* _Data items_
━━━━
Lemma CreateShortURL_then_GetLongURL_witness :
  exists i resp w1,
    App.CreateShortURL
      (mkCreateShortURLRequest "https://example.com" "" None []) demo_booted
    = (Ok resp, w1) /\
    resp_ShortURL resp = ("http://test.com" ++ "/" ++ i)%string /\
    fst (App.GetLongURL (mkGetLongURLRequest (resp_ShortURL resp) []) w1)
    = Ok "https://example.com"%string.
Proof.
  destruct (CreateShortURL_then_GetLongURL demo_booted
              (mkCreateShortURLRequest "https://example.com" "" None []) []
              demo_booted_reachable ltac:(discriminate) eq_refl
              ltac:(discriminate))
    as (i & wg & resp & w1 & _ & Hrun & Hshort & Hres).
  exists i, resp, w1. split; [exact Hrun|]. split; [exact Hshort|].
  apply Hres. discriminate.
Defined.

(** C2 as stated fails when the request carries an expiry already passed:
    [Create] succeeds and the following [Resolve] of the returned short URL
    is refused as expired. *)
Lemma CreateShortURL_expired_then_GetLongURL :
  ~ (forall w req md,
       reachable w -> LongURL req <> EmptyString ->
       CustomURL req = EmptyString ->
       exists resp w1,
         App.CreateShortURL req w = (Ok resp, w1) /\
         fst (App.GetLongURL (mkGetLongURLRequest (resp_ShortURL resp) md) w1)
         = Ok (LongURL req)).
Proof.
  intros H.
  destruct (H demo_booted demo_expired_req [] demo_booted_reachable
              ltac:(discriminate) eq_refl) as (resp & w1 & Hrun & Hres).
  vm_compute in Hrun. injection Hrun as <- <-.
  vm_compute in Hres. discriminate Hres.
Qed.

(** * Further properties *)

(** ** The decoder on arbitrary strings *)

Section DecoderFacts.

Import Base62.

Lemma isBase62Char_false_digit_of c :
  isBase62Char c = false -> digit_of c = None.
Proof.
  unfold digit_of, isBase62Char. cbv zeta.
  destruct ((48 <=? _) && (_ <=? 57)); [discriminate|].
  destruct ((97 <=? _) && (_ <=? 122)); [discriminate|].
  destruct ((65 <=? _) && (_ <=? 90)); [discriminate|reflexivity].
Qed.

Lemma rightmost_invalid_snoc s c :
  rightmost_invalid (s ++ String c EmptyString)
  = if isBase62Char c then rightmost_invalid s else Some c.
Proof.
  induction s as [|a s IH].
  - rewrite append_nil. cbn. destruct (isBase62Char c); reflexivity.
  - rewrite append_cons. cbn [rightmost_invalid]. rewrite IH.
    destruct (isBase62Char c); reflexivity.
Qed.

Lemma rightmost_invalid_valid s :
  rightmost_invalid s = None <-> isValidBase62 s = true.
Proof.
  induction s as [|c s IH]; cbn; [tauto|].
  destruct (rightmost_invalid s) as [x|].
  - split; [discriminate|]. intros H. apply andb_true_iff in H as [_ H].
    apply IH in H. discriminate.
  - destruct (isBase62Char c); cbn.
    + split; [intros _; now apply IH|reflexivity].
    + split; discriminate.
Qed.

(** Where the rightmost invalid byte sits. *)
Lemma rightmost_invalid_split s c :
  rightmost_invalid s = Some c ->
  exists pre suf, s = (pre ++ String c suf)%string
                  /\ isBase62Char c = false /\ isValidBase62 suf = true.
Proof.
  induction s as [|a s IH]; cbn; [discriminate|].
  destruct (rightmost_invalid s) as [x|] eqn:E.
  - intros H. injection H as ->. destruct (IH eq_refl) as (pre & suf & -> & Hc & Hs).
    exists (String a pre), suf. auto.
  - destruct (isBase62Char a) eqn:Ea; [discriminate|].
    intros H. injection H as <-. exists EmptyString, s. repeat split; auto.
    now apply rightmost_invalid_valid.
Qed.

(** The decoding loop on a prefix, whatever bytes it holds. *)
Lemma decode_loop_scan n : forall s1 s2 r p,
  String.length s1 = n ->
  decode_loop (s1 ++ s2) n (Int64.wrap r) (Int64.wrap p)
  = match rightmost_invalid s1 with
    | Some c => Err (InvalidCharacter c)
    | None => Ok (Int64.wrap (r + p * value_of s1))
    end.
Proof.
  induction n as [|n IH]; intros s1 s2 r p Hlen.
  - destruct s1; [|discriminate]. cbn. f_equal. f_equal. lia.
  - destruct (string_snoc n s1 Hlen) as (s' & c & -> & Hl).
    rewrite append_snoc_assoc, rightmost_invalid_snoc. cbn [decode_loop].
    rewrite <- Hl at 1. rewrite get_at_length.
    destruct (isBase62Char c) eqn:Hc.
    + rewrite (isBase62Char_digit_of c Hc).
      unfold Int64.add, Int64.mul.
      rewrite wrap_mul_r, wrap_add_l, wrap_add_r, wrap_mul_l.
      rewrite (IH s' (String c s2) _ _ Hl).
      destruct (rightmost_invalid s'); [reflexivity|].
      f_equal. f_equal. unfold value_of. rewrite horner_snoc. ring.
    + now rewrite (isBase62Char_false_digit_of c Hc).
Qed.

Lemma DecodeBase62_scan s :
  DecodeBase62 s
  = match rightmost_invalid s with
    | Some c => Err (InvalidCharacter c)
    | None => Ok (Int64.wrap (value_of s))
    end.
Proof.
  unfold DecodeBase62.
  pose proof (decode_loop_scan (String.length s) s EmptyString 0 1 eq_refl) as H.
  rewrite append_empty_r in H.
  change (Int64.wrap 0) with 0 in H. change (Int64.wrap 1) with 1 in H.
  rewrite H. destruct (rightmost_invalid s); [reflexivity|].
  f_equal. f_equal. lia.
Qed.

Lemma value_of_zeros k s : value_of (zeros k ++ s) = value_of s.
Proof.
  induction k as [|k IH]; [reflexivity|].
  cbn [zeros]. rewrite append_cons. unfold value_of in *. cbn [horner].
  exact IH.
Qed.

Lemma rightmost_invalid_zeros k s :
  rightmost_invalid (zeros k ++ s) = rightmost_invalid s.
Proof.
  induction k as [|k IH]; [reflexivity|].
  cbn [zeros]. rewrite append_cons. cbn [rightmost_invalid]. rewrite IH.
  destruct (rightmost_invalid s); reflexivity.
Qed.

Lemma pad_loop_zeros k s : pad_loop k s = (zeros k ++ s)%string.
Proof.
  revert s. induction k as [|k IH]; intros s; [reflexivity|].
  cbn [pad_loop]. rewrite IH. clear IH.
  induction k as [|k IH]; [reflexivity|].
  cbn [zeros]. rewrite !append_cons. f_equal. exact IH.
Qed.

Lemma zeros_length k : String.length (zeros k) = k.
Proof. induction k as [|k IH]; cbn; [reflexivity|now rewrite IH]. Qed.

Lemma append_length a b :
  String.length (a ++ b) = (String.length a + String.length b)%nat.
Proof.
  induction a as [|c a IH]; [reflexivity|].
  rewrite append_cons. cbn [String.length]. now rewrite IH.
Qed.

End DecoderFacts.

(** X1: on a string of alphabet characters [DecodeBase62] always succeeds,
    and returns the number the digits denote reduced modulo 2^64 to a signed
    64-bit integer: an overflow is not reported.  It is the number itself
    when that fits. *)
Theorem DecodeBase62_valid (s : string) :
  Base62.isValidBase62 s = true ->
  Base62.DecodeBase62 s = Ok (Int64.wrap (value_of s)) /\
  (Int64.in_range (value_of s) -> Base62.DecodeBase62 s = Ok (value_of s)).
Proof.
  intros Hs. rewrite DecodeBase62_scan.
  apply rightmost_invalid_valid in Hs. rewrite Hs.
  split; [reflexivity|]. intros Hr. now rewrite wrap_id.
Qed.

Lemma DecodeBase62_valid_witness :
  Base62.DecodeBase62 "ZZZZZZZZZZZ"
  = Ok (Int64.wrap (value_of "ZZZZZZZZZZZ")).
Proof. exact (proj1 (DecodeBase62_valid "ZZZZZZZZZZZ" eq_refl)). Defined.

Example DecodeBase62_overflow_sample :
  value_of "ZZZZZZZZZZZ" = 62 ^ 11 - 1 /\
  Base62.DecodeBase62 "ZZZZZZZZZZZ" = Ok (-3303671537291560961).
Proof. split; vm_compute; reflexivity. Qed.

(** X2: [DecodeBase62] fails exactly on the strings that hold a byte outside
    [[0-9a-zA-Z]]; the error then names the rightmost such byte (the scan
    runs from the right and stops there); and it never panics. *)
Theorem DecodeBase62_error (s : string) :
  ((exists err, Base62.DecodeBase62 s = Err err)
   <-> Base62.isValidBase62 s = false) /\
  (forall err, Base62.DecodeBase62 s = Err err ->
     exists pre c suf,
       err = InvalidCharacter c /\ s = (pre ++ String c suf)%string /\
       Base62.isBase62Char c = false /\ Base62.isValidBase62 suf = true) /\
  Base62.DecodeBase62 s <> Panic.
Proof.
  rewrite DecodeBase62_scan.
  destruct (rightmost_invalid s) as [c|] eqn:E.
  - destruct (rightmost_invalid_split s c E) as (pre & suf & Hs & Hc & Hsuf).
    split; [|split; [|discriminate]].
    + split; [|eauto]. intros _.
      destruct (Base62.isValidBase62 s) eqn:Hv; [|reflexivity].
      apply rightmost_invalid_valid in Hv. congruence.
    + intros err H. injection H as <-. exists pre, c, suf. auto.
  - apply rightmost_invalid_valid in E.
    split; [|split; [|discriminate]].
    + split; [intros [err H]; discriminate|congruence].
    + intros err H. discriminate.
Qed.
━━━━
* _Your task_
Each line from the one holding "[[0-9a-zA-Z]]; the error" to the end of the entries is to be written out exactly. Skip every line before it.

* _Result for this exercise_
    [[0-9a-zA-Z]]; the error then names the rightmost such byte (the scan
    runs from the right and stops there); and it never panics. *)
Theorem DecodeBase62_error (s : string) :
  ((exists err, Base62.DecodeBase62 s = Err err)
   <-> Base62.isValidBase62 s = false) /\
  (forall err, Base62.DecodeBase62 s = Err err ->
     exists pre c suf,
       err = InvalidCharacter c /\ s = (pre ++ String c suf)%string /\
       Base62.isBase62Char c = false /\ Base62.isValidBase62 suf = true) /\
  Base62.DecodeBase62 s <> Panic.
Proof.
  rewrite DecodeBase62_scan.
  destruct (rightmost_invalid s) as [c|] eqn:E.
  - destruct (rightmost_invalid_split s c E) as (pre & suf & Hs & Hc & Hsuf).
    split; [|split; [|discriminate]].
    + split; [|eauto]. intros _.
      destruct (Base62.isValidBase62 s) eqn:Hv; [|reflexivity].
      apply rightmost_invalid_valid in Hv. congruence.
    + intros err H. injection H as <-. exists pre, c, suf. auto.
  - apply rightmost_invalid_valid in E.
    split; [|split; [|discriminate]].
    + split; [intros [err H]; discriminate|congruence].
    + intros err H. discriminate.
Qed.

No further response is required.